4 Overview
4.1 Risk assessment and risk reduction process at the machine

The risk assessment and risk reduction process is defined by ISO 12100:2010 as shown in Figure 2.
ISO 13849-1 is included in the risk reduction process when a safety function and its corresponding
SRP/CS are used to provide the risk reduction.

NOTE For further information see ISO/TR 22100-2: 2013.
The safety requirements specification and the design of the SRP/CS shall take into account the result of
the risk assessment including the intended use and reasonably foreseeable misuse of the machine (see
Figure 1 and Figure 2).

NOTE This document does not apply to non-safety-related parts of control systems of a machine (see Figure 6).

Key
a The first time the question is asked, it is answered by the result of the initial risk assessment.
risk reduction by safeguarding may be realized by SRP/CS that execute safety functions. In this case this
document
Figure 2 — Schematic representation of risk reduction process including iterative three-step
method according to ISO 12100:2010

NOTE In special cases, this document applies also to step 3 of Figure 2. For examples see Annex M for
indications and alarms.

4.2 Contribution to the risk reduction

From the risk assessment, the designer shall decide the contribution to the risk reduction provided by
each relevant safety function carried out by the SRP/CS. This contribution covers the risk reduced by
the application of each particular safety function (see Figure 3) that can be achieve by measures other
than SRP/CS. It does not cover the overall risk of machinery under control.

EXAMPLE The stopping safety function on a press initiated by using an electro-sensitive protective device
or the door-locking safety function of a washing machine, etc

Key
Solution 1 important part of risk reduction due to protective measures other than SRP/CS (e.g. mechanical
measures), small part of risk reduction due to SRP/CS (e.g. light curtain)

Solution 2 important part of risk reduction due to the SRP/CS, small part of risk reduction due to protective
measures other than SRP/CS

NOTE See ISO 12100:2010 for further information on risk reduction.

Figure 3 — Overview of the risk reduction process for each hazardous situation

4.3 Design process of an SRP/CS

Figure 4 shows the design process of an SRP/CS and determining whether the SRP/CS achieves the
intended risk reduction.

Figure 4 — Iterative process for design of safety-related parts of control systems

4.4 Methodology

This document uses the following methodology:

1) specification of safety functions (Clause 5)

2) design and technical realization of the safety functions including identification of the SRP/CSs and
their subsystems which carry out each safety function;

a) design considerations (Clause 6),
b) software safety requirements (Clause 7);

3) verification that the achieved PL meets PL r (Clause 8);

4) ergonomic aspects of the design (Clause 9);

5) validation (Clause 10 or ISO 13849-2);

6) maintenance (Clause 11);

7) technical documentation (Clause 12);

8) information for use (Clause 13).

The required performance level refers to the risk reduction to be provided by the safety function.
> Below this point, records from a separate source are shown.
(* ===== verification/Config.v ===== *)
(** * The configuration

    Models [coroutine/config.h] of [src/include/xynet]: the macros it defines, as functions of
    the macros that the compiler predefines, and what the other headers of [coroutine] select
    by them. A macro that is not defined is [None]; in a condition of the preprocessor it
    counts as zero. *)

From S2P Require Import Prelude.
Local Open Scope Z_scope.

(** The predefined macros: [_MSC_VER] with [_MSC_FULL_VER]; [__clang__] and [__GNUC__] with
    their versions - major, minor, patch level; [_WIN32]; [_WIN32_WINNT]; [__linux__]; the
    processor as [_M_IX86], [_M_X64], [__i386__], [__x86_64__]. *)
Record predefined := mk_predefined {
  _MSC_VER : option Z; __clang__ : option (Z * Z * Z); __GNUC__ : option (Z * Z * Z);
  _WIN32 : bool; _WIN32_WINNT : option Z; __linux__ : bool;
  _M_IX86 : bool; _M_X64 : bool; __i386__ : bool; __x86_64__ : bool }.

Definition nonzero (z : Z) : bool := negb (z =? 0).
Definition defined {A} (m : option A) : bool := bool_decide (is_Some m).

(** [#if c # define X 1 #endif], and the default that follows when [X] is not defined. *)
Definition define_if (c : bool) (x : Z) : option Z := if c then Some x else None.
Definition default_to (d : Z) (m : option Z) : Z := from_option id d m.

(** ** The compiler *)

Definition version (v : Z * Z * Z) : Z := let '(major, minor, patch) := v in major * 10000 + minor * 100 + patch.

Section config.
Context (p : predefined).

Definition COMPILER_MSVC : Z := from_option id 0 (_MSC_VER p).
Definition COMPILER_CLANG : Z := from_option version 0 (__clang__ p).
Definition COMPILER_GCC : Z := from_option version 0 (__GNUC__ p).

Definition clang_major : Z := from_option (fun v => v.1.1) 0 (__clang__ p).

Definition SUPPORTS_SYMMETRIC_TRANSFER : Z :=
  default_to 1 (if nonzero COMPILER_CLANG then define_if (7 <=? clang_major) 1 else None).

(** What is put before declarations: of MSVC, the attribute of GCC, or nothing. *)
Inductive specifier := Declspec | Attribute | Inline | Nothing.

Definition ASSUME : specifier := if nonzero COMPILER_MSVC then Declspec else Nothing.

Definition NOINLINE : specifier :=
  if nonzero COMPILER_MSVC then Declspec
  else if nonzero COMPILER_CLANG || nonzero COMPILER_GCC then Attribute
  else Nothing.

Definition FORCE_INLINE : specifier :=
  if nonzero COMPILER_MSVC then Declspec
  else if nonzero COMPILER_CLANG then Attribute
  else Inline.

(** ** The operating system *)

Definition OS_WINNT : Z :=
  if defined (_WIN32_WINNT p) || _WIN32 p then from_option id 0xA00 (_WIN32_WINNT p) else 0.

Definition OS_LINUX : Z := if __linux__ p then 1 else 0.

(** ** The processor *)

Definition CPU_X86 : Z :=
  default_to 0
    (if nonzero COMPILER_MSVC then define_if (_M_IX86 p) 1
     else if nonzero COMPILER_GCC || nonzero COMPILER_CLANG then define_if (__i386__ p) 1
     else None).

Definition CPU_X64 : Z :=
  default_to 0
    (if nonzero COMPILER_MSVC then define_if (_M_X64 p) 1
     else if nonzero COMPILER_GCC || nonzero COMPILER_CLANG then define_if (__x86_64__ p) 1
     else None).

Definition CPU_32BIT : Z := if nonzero CPU_X86 then 1 else 0.
Definition CPU_64BIT : Z := if nonzero CPU_X64 then 1 else 0.

(** The constant of the library [hardware_destructive_interference_size] is an argument. *)
Definition CPU_CACHE_LINE (hardware_destructive_interference_size : Z) : Z :=
  if nonzero COMPILER_MSVC then hardware_destructive_interference_size else 64.

(** ** What is selected *)

(** [task.h]: the handle-returning [await_suspend] or the flag of [TaskFallback]. *)
Inductive transfer := Symmetric | Flag.
Definition task_transfer : transfer := if nonzero SUPPORTS_SYMMETRIC_TRANSFER then Symmetric else Flag.

(** [when_all_task.h], [sync_wait_task.h], [sync_wait.h]: the workarounds for MSVC. *)
Definition msvc_workaround : bool := nonzero COMPILER_MSVC.

End config.

(** ** What the configuration is *)

(** Whatever the compiler, tasks transfer symmetrically: the default that is for compilers
    which do not support it is the same as the value of those that do. *)
Lemma symmetric_always p : SUPPORTS_SYMMETRIC_TRANSFER p = 1 /\ task_transfer p = Symmetric.
Proof.
  unfold task_transfer. assert (SUPPORTS_SYMMETRIC_TRANSFER p = 1) as ->; [|done].
  unfold SUPPORTS_SYMMETRIC_TRANSFER, define_if. by destruct (nonzero (COMPILER_CLANG p)), (7 <=? clang_major p).
Qed.

(** The macros of the processor are truth values; 64 bits mean x86-64 and 32 bits x86, and
    never both where the compiler says one processor. *)
Lemma cpu_values p : (CPU_X86 p = 0 \/ CPU_X86 p = 1) /\ (CPU_X64 p = 0 \/ CPU_X64 p = 1) /\
  CPU_32BIT p = CPU_X86 p /\ CPU_64BIT p = CPU_X64 p /\
  (_M_IX86 p && _M_X64 p = false -> __i386__ p && __x86_64__ p = false -> CPU_X86 p * CPU_X64 p = 0).
Proof.
  unfold CPU_32BIT, CPU_64BIT, CPU_X86, CPU_X64, default_to, define_if.
  destruct (nonzero (COMPILER_MSVC p)), (nonzero (COMPILER_GCC p) || nonzero (COMPILER_CLANG p)),
    (_M_IX86 p), (_M_X64 p), (__i386__ p), (__x86_64__ p); cbv; intuition congruence.
Qed.

(** GCC 10 on x86-64 Linux, for which the library is built. *)
Definition gcc_linux : predefined :=
  mk_predefined None None (Some (10, 1, 0)) false None true false false false true.

Example gcc_linux_config :
  (COMPILER_MSVC gcc_linux, COMPILER_CLANG gcc_linux, COMPILER_GCC gcc_linux) = (0, 0, 100100) /\
  task_transfer gcc_linux = Symmetric /\ msvc_workaround gcc_linux = false /\
  (ASSUME gcc_linux, NOINLINE gcc_linux, FORCE_INLINE gcc_linux) = (Nothing, Attribute, Inline) /\
  (OS_WINNT gcc_linux, OS_LINUX gcc_linux) = (0, 1) /\
  (CPU_X86 gcc_linux, CPU_X64 gcc_linux, CPU_32BIT gcc_linux, CPU_64BIT gcc_linux) = (0, 1, 0, 1) /\
  CPU_CACHE_LINE gcc_linux 128 = 64.
Proof. vm_compute. auto 10. Qed.

(** A 64-bit processor of another family: [CPU_64BIT] is zero. *)
Example aarch64_config : CPU_64BIT (mk_predefined None None (Some (10, 1, 0)) false None true false false false false) = 0.
Proof. reflexivity. Qed.

(** Clang predefines [__GNUC__] too, and takes both for true. *)
Example clang_config :
  let p := mk_predefined None (Some (6, 0, 0)) (Some (4, 2, 1)) false None true false false false true in
  (COMPILER_CLANG p, COMPILER_GCC p, FORCE_INLINE p, SUPPORTS_SYMMETRIC_TRANSFER p) = (60000, 40201, Attribute, 1).
Proof. reflexivity. Qed.
Lemma elem_of_insert_other {A} (l : list A) i x y z : l !! i = Some x -> x <> y -> y ∈ l -> y ∈ <[i := z]> l.
Proof.
  intros Hi Hne (j & Hj)%list_elem_of_lookup. apply list_elem_of_lookup. exists j.
  rewrite list_lookup_insert_ne; [done|]. intros ->. congruence.
Qed.

Lemma elem_of_insert_eq {A} (l : list A) i x z : l !! i = Some x -> z ∈ <[i := z]> l.
Proof.
  intros Hi. apply list_elem_of_lookup. exists i. apply list_lookup_insert_eq. by eapply lookup_lt_Some.
Qed.

Lemma elem_of_wake t ts : t ∈ futex_wake ts <-> exists u, t = match u with WSleep => WLoad | _ => u end /\ u ∈ ts.
Proof. apply list_elem_of_fmap. Qed.

Lemma work_insert ts i t t' : ts !! i = Some t ->
  (work (<[i := t']> ts) + thread_work t = work ts + thread_work t')%nat.
Proof.
  unfold work. revert i. induction ts as [|x ts IH]; intros [|i]; try done.
  - intros [= ->]. cbn. lia.
  - intros Hi. specialize (IH i Hi). change (<[S i := t']> (x :: ts)) with (x :: <[i := t']> ts).
    revert IH. generalize (<[i := t']> ts). intros l IH. cbn. lia.
Qed.

Lemma work_wake ts : (work (futex_wake ts) <= work ts)%nat.
Proof. induction ts as [|t ts IH]; [done|]. unfold work, futex_wake in *. cbn [fmap list_fmap sum_list_with]. destruct t; cbn [thread_work]; lia. Qed.

Lemma insert_stored (ts : list thread) (i : nat) t t' : ts !! i = Some t -> ~ stored t ->
  (exists u, u ∈ ts /\ stored u) -> exists u, u ∈ <[i := t']> ts /\ stored u.
Proof.
  intros Hi Hn (u & Hu & Hs). exists u. split; [|done]. apply (elem_of_insert_other _ _ t); [done| |done].
  by intros ->.
Qed.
The greater the contribution to the risk reduction needed, the higher the required safety performance shall be. The performance levels are defined in terms of average probability of dangerous failure of the safety function per hour. There are five performance levels, from providing a low contribution to risk reduction for PL a, to a high contribution to the risk reduction for PL e. The defined ranges of probability of a dangerous failure per hour are in Table 2.

Subsystems (see 5.5) shall be evaluated using the same process as is used for SRP/CS systems, according
to Clauses 5 through 13.For each safety function, the achieved performance level shall meet or exceed
the required performance level (PL r ).

4.5 Required information

To fulfil the requirements of this document, the following information is necessary:

— results of the risk assessment of the machine or part of it;
— information for all safety functions (see Clause 5) determined to be necessary for the risk reduction process for each hazard including:
— detailed description of each safety function (see 5.2);
— determination of the required performance level (PL r ) for each safety function (see 6.3).
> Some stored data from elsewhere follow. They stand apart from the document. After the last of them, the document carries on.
(* ===== verification/WaitOrders.v ===== *)
(** * The memory orders of the manual-reset event

    [coroutine/detail/lightweight_manual_reset_event.h] of [src/include/xynet], with its word
    as a location of [Memory] and the orders the code names. The kernel compares the newest
    value of the word; it is no operation of the language, and gives the thread no view. *)

From stdpp Require Import relations gmap.
From S2P Require Import Prelude Memory SyncWait.
Local Open Scope Z_scope.

(** ** The orders of the code *)

Definition set_order : order := Release.
Definition reset_order : order := Relaxed.
Definition wait_order : order := Acquire.

(** ** The system *)

(** A thread of [SyncWait]; of a [wait] that is over, what it returned after; of a [set], the
    write [f] that the thread has made before. *)
Inductive vthread :=
| VLoad | VFutex (oldValue : Z) | VSleep | VLoaded | VAgain
| VStore (f : nat) | VWake | VSet
| VReset | VResetDone.

Definition erase_thread (t : vthread) : thread :=
  match t with
  | VLoad => WLoad | VFutex old => WFutex old | VSleep => WSleep | VLoaded | VAgain => WDone
  | VStore _ => SStore | VWake => SWake | VSet => SDone
  | VReset => RStore | VResetDone => RDone
  end.

(** The condition of the loop, and the system call, as in [SyncWait]. *)
Definition vwait_loaded (oldValue : Z) : vthread := if oldValue =? 0 then VFutex oldValue else VLoaded.
Definition vfutex_wait (m_value oldValue : Z) : vthread := if m_value =? oldValue then VSleep else VAgain.
Definition vfutex_wake (ts : list (vthread * view)) : list (vthread * view) :=
  (fun t => match t with (VSleep, v) => (VLoad, v) | _ => t end) <$> ts.

(** The word, the threads, and the writes of the calls of [set] that have stored. *)
Record vstate := mk_vstate { word : location Z; threads : list (vthread * view); stored_writes : gset nat }.

(** A load reads any message that the thread's view allows, of any age. *)
Inductive vstep : vstate -> vstate -> Prop :=
| v_load i k v l ts fs old v' : ts !! i = Some (VLoad, v) -> load wait_order k l v = Some (old, v') ->
    vstep (mk_vstate l ts fs) (mk_vstate l (<[i := (vwait_loaded old, v')]> ts) fs)
| v_futex i v l ts fs old : ts !! i = Some (VFutex old, v) ->
    vstep (mk_vstate l ts fs) (mk_vstate l (<[i := (vfutex_wait (value (newest l)) old, v)]> ts) fs)
| v_error i v l ts fs old : ts !! i = Some (VFutex old, v) ->
    vstep (mk_vstate l ts fs) (mk_vstate l (<[i := (VLoad, v)]> ts) fs)
| v_spurious i v l ts fs : ts !! i = Some (VSleep, v) ->
    vstep (mk_vstate l ts fs) (mk_vstate l (<[i := (VLoad, v)]> ts) fs)
| v_store i f v l ts fs l' v' : ts !! i = Some (VStore f, v) -> f ∈ facts v -> store set_order 1 l v = (l', v') ->
    vstep (mk_vstate l ts fs) (mk_vstate l' (<[i := (VWake, v')]> ts) ({[f]} ∪ fs))
| v_wake i v l ts fs : ts !! i = Some (VWake, v) ->
    vstep (mk_vstate l ts fs) (mk_vstate l (vfutex_wake (<[i := (VSet, v)]> ts)) fs)
| v_reset i v l ts fs l' v' : ts !! i = Some (VReset, v) -> store reset_order 0 l v = (l', v') ->
    vstep (mk_vstate l ts fs) (mk_vstate l' (<[i := (VResetDone, v')]> ts) fs).

Definition vstart (b : bool) (ts : list (vthread * view)) : vstate :=
  mk_vstate (location_init (event_init b)) ts ∅.

Definition vinitial (t : vthread * view) : Prop := initial (erase_thread t.1).

(** ** The invariant *)

(** What a thread knows that has seen the event set, set by [set] or from the beginning. *)
Definition saw_set (b : bool) (fs : gset nat) (v : view) : Prop := b = true \/ exists f, f ∈ fs /\ f ∈ facts v.

Record wait_inv (b : bool) (s : vstate) : Prop := {
  w_messages k m : messages (word s) !! k = Some m ->
    value m = 0 \/ (value m = 1 /\ saw_set b (stored_writes s) (released m));
  w_futex i old v : threads s !! i = Some (VFutex old, v) -> old = 0;
  w_loaded i v : threads s !! i = Some (VLoaded, v) -> saw_set b (stored_writes s) v;
  w_again i v : threads s !! i = Some (VAgain, v) -> b = true \/ stored_writes s <> ∅;
}.

Lemma saw_set_mono b fs fs' v v' : fs ⊆ fs' -> v ⊑ v' -> saw_set b fs v -> saw_set b fs' v'.
Proof. intros Hf [Hv _] [->|(f & H1 & H2)]; [by left|]. right. exists f. set_solver. Qed.

(** The threads after a step: the one that made it, and the others. *)
Lemma lookup_step {A} (ts : list A) i j x y : <[i := x]> ts !! j = Some y -> y = x \/ ts !! j = Some y.
Proof. intros [(-> & -> & _)|[_ H]]%list_lookup_insert_Some; auto. Qed.

Lemma wait_inv_threads b l ts fs i x : wait_inv b (mk_vstate l ts fs) ->
  (forall old v, x = (VFutex old, v) -> old = 0) ->
  (forall v, x = (VLoaded, v) -> saw_set b fs v) ->
  (forall v, x = (VAgain, v) -> b = true \/ fs <> ∅) ->
  wait_inv b (mk_vstate l (<[i := x]> ts) fs).
Proof.
  intros [Hm Hf Hl Ha] H1 H2 H3. cbn in *. split; cbn; [exact Hm|..].
  - intros j old v [E|E]%lookup_step; eauto.
  - intros j v [E|E]%lookup_step; eauto.
  - intros j v [E|E]%lookup_step; eauto.
Qed.

(** A store of a message that is zero, or carries the writes of a [set]. *)
Lemma wait_inv_store b l ts fs fs' m : wait_inv b (mk_vstate l ts fs) -> fs ⊆ fs' ->
  value m = 0 \/ (value m = 1 /\ saw_set b fs' (released m)) -> wait_inv b (mk_vstate (write m l) ts fs').
Proof.
  intros [Hm Hf Hl Ha] Hs Hn. cbn [word threads stored_writes] in *. split; cbn [word threads stored_writes].
  - intros k m'. rewrite messages_write. intros [Hk|[_ Hk]]%lookup_app_Some.
    + destruct (Hm k m' Hk) as [?|[? ?]]; [by left|]. right. split; [done|]. by eapply saw_set_mono.
    + by apply list_lookup_singleton_Some in Hk as [_ <-].
  - exact Hf.
  - intros i v Hi. eapply saw_set_mono; [exact Hs|reflexivity|by eapply Hl].
  - intros i v Hi. destruct (Ha i v Hi); [by left|]. right. set_solver.
Qed.

Lemma lookup_wake ts i t v : vfutex_wake ts !! i = Some (t, v) -> t <> VLoad -> ts !! i = Some (t, v).
Proof. intros ([u w] & E & H)%list_lookup_fmap_Some Hne. destruct u; injection E as -> ->; done. Qed.

Lemma vstep_inv b s s' : vstep s s' -> wait_inv b s -> wait_inv b s'.
Proof.
  destruct 1 as [i k v l ts fs old v' Hi Hl|i v l ts fs old Hi|i v l ts fs old Hi|i v l ts fs Hi|
      i f v l ts fs l' v' Hi Hf Hs|i v l ts fs Hi|i v l ts fs l' v' Hi Hs]; intros Hinv.
  - apply load_spec in Hl as (m & Hm & <- & _ & _ & Hacq). specialize (Hacq eq_refl).
    pose proof (w_messages _ _ Hinv k m Hm) as Hv. unfold vwait_loaded.
    apply wait_inv_threads; [done|..]; destruct Hv as [Ev|[Ev Hsaw]]; rewrite Ev; cbn; try done.
    + by intros old v0 [= <- _].
    + intros v0 [= <-]. by eapply saw_set_mono.
  - pose proof (w_futex _ _ Hinv i old v Hi) as ->. unfold vfutex_wait.
    pose proof (w_messages _ _ Hinv _ _ (messages_newest l)) as [Ev|[Ev Hsaw]]; cbn in Ev; rewrite Ev; cbn;
      apply wait_inv_threads; try done.
    intros _ _. destruct Hsaw as [->|(f & Hf & _)]; [by left|]. right. cbn in Hf. set_solver.
  - by apply wait_inv_threads.
  - by apply wait_inv_threads.
  - injection Hs as <- <-. apply wait_inv_threads; [|done..].
    eapply wait_inv_store; [done|set_solver|]. right. split; [done|]. right. exists f. cbn. set_solver.
  - destruct (wait_inv_threads b l ts fs i (VSet, v) Hinv) as [Hm Hfu Hlo Ha]; [done..|]. cbn in *. split; cbn; [done|..].
    + intros j old u Hj. apply (Hfu j old u). by apply lookup_wake.
    + intros j u Hj. apply (Hlo j u). by apply lookup_wake.
    + intros j u Hj. apply (Ha j u). by apply lookup_wake.
  - injection Hs as <- <-. apply wait_inv_threads; [|done..]. eapply wait_inv_store; [done|done|by left].
Qed.

Lemma vstep_inv_rtc b s s' : rtc vstep s s' -> wait_inv b s -> wait_inv b s'.
Proof. induction 1; eauto using vstep_inv. Qed.

Lemma wait_inv_start b ts : Forall vinitial ts -> wait_inv b (vstart b ts).
Proof.
  intros Hts. assert (forall i t v, ts !! i = Some (t, v) -> initial (erase_thread t)) as Hi.
  { intros i t v Hi. by apply (list.Forall_lookup_1 _ _ _ _ Hts Hi). }
  split; cbn.
  - intros [|k] m Hk; [|done]. injection Hk as <-. destruct b; cbn; [right|by left]. split; [done|by left].
  - intros i old v H. destruct (Hi i _ v H) as [|[|]]; done.
  - intros i v H. destruct (Hi i _ v H) as [|[|]]; done.
  - intros i v H. destruct (Hi i _ v H) as [|[|]]; done.
Qed.

(** The load reads zero, [set] stores, the system call fails. *)
Lemma unsynchronised_wait :
  exists s', rtc vstep (vstart false [(VLoad, ⊥); (VStore 1, mk_view {[1%nat]} 0)]) s' /\
   stored_writes s' = {[1%nat]} /\ exists v, threads s' !! 0%nat = Some (VAgain, v) /\ facts v = ∅.
Proof.
  eexists. split.
  - eapply rtc_l; [eapply (v_load 0 0); reflexivity|].
    eapply rtc_l; [eapply (v_store 1); [reflexivity|cbn; set_solver|reflexivity]|].
    apply rtc_once. eapply (v_futex 0). reflexivity.
  - split; [cbn; set_solver|]. eexists. split; reflexivity.
Qed.

(** C31: the memory orders of the manual-reset event. In every execution, with loads of any
    age, a [wait] only returns when the event was set in the beginning or some [set] has
    stored; one that returns after its load sees what was written before such a [set]: of a
    single one, as in [sync_wait], everything. One that returns because the system call says
    [EAGAIN] has not acquired anything: it can return with nothing of what was written before
    the [set] that it has waited for. *)
Theorem wait_visibility b ts s : Forall vinitial ts -> rtc vstep (vstart b ts) s ->
  (forall i v, threads s !! i = Some (VLoaded, v) -> saw_set b (stored_writes s) v) /\
  (forall i v, threads s !! i = Some (VAgain, v) -> b = true \/ stored_writes s <> ∅) /\
  (forall i v f, b = false -> stored_writes s = {[f]} -> threads s !! i = Some (VLoaded, v) -> f ∈ facts v) /\
  (exists s', rtc vstep (vstart false [(VLoad, ⊥); (VStore 1, mk_view {[1%nat]} 0)]) s' /\
   stored_writes s' = {[1%nat]} /\ exists v, threads s' !! 0%nat = Some (VAgain, v) /\ facts v = ∅).
Proof.
  intros Hts Hs. pose proof (vstep_inv_rtc _ _ _ Hs (wait_inv_start b ts Hts)) as Hi.
  split; [apply (w_loaded _ _ Hi)|split; [apply (w_again _ _ Hi)|split]].
  - intros i v f -> Hf Hv. destruct (w_loaded _ _ Hi i v Hv) as [?|(g & Hg & Hgv)]; [done|].
    rewrite Hf in Hg. by apply elem_of_singleton in Hg as ->.
  - apply unsynchronised_wait.
Qed.

(** A thread waits, finds the event set by another one and returns. *)
Lemma wait_visibility_witness :
  let ts := [(VLoad, ⊥); (VStore 1, mk_view {[1%nat]} 0)] in
  Forall vinitial ts /\ exists s v, rtc vstep (vstart false ts) s /\
    threads s !! 0%nat = Some (VLoaded, v) /\ saw_set false (stored_writes s) v.
Proof.
  assert (Hts : Forall vinitial [(VLoad, ⊥); (VStore 1, mk_view {[1%nat]} 0)]).
  { constructor; [by left|constructor; [by right; left|constructor]]. }
  split; [exact Hts|].
  assert (H : exists s v, rtc vstep (vstart false [(VLoad, ⊥); (VStore 1, mk_view {[1%nat]} 0)]) s /\
    threads s !! 0%nat = Some (VLoaded, v)).
  { eexists. eexists. split.
    - eapply rtc_l; [eapply (v_store 1); [reflexivity|cbn; set_solver|reflexivity]|].
      apply rtc_once. eapply (v_load 0 1); reflexivity.
    - reflexivity. }
  destruct H as (s & v & H & Hv). exists s, v. split; [exact H|]. split; [exact Hv|].
  exact (proj1 (wait_visibility false _ _ Hts H) 0%nat v Hv).
Defined.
NOTE This information is already be given in applicable Type-C standards.

4.6 Safety function realization by using subsystems

The realisation of a safety function may be done by:
— using previously validated subsystems according to this document, IEC 62061, IEC 61508 or other
relevant safety-related product standards (e.g. IEC 61496-1 and IEC 61800-5-2),
— designing new subsystems according to this document, or
— a combination of both alternatives above (see example in Figure 5).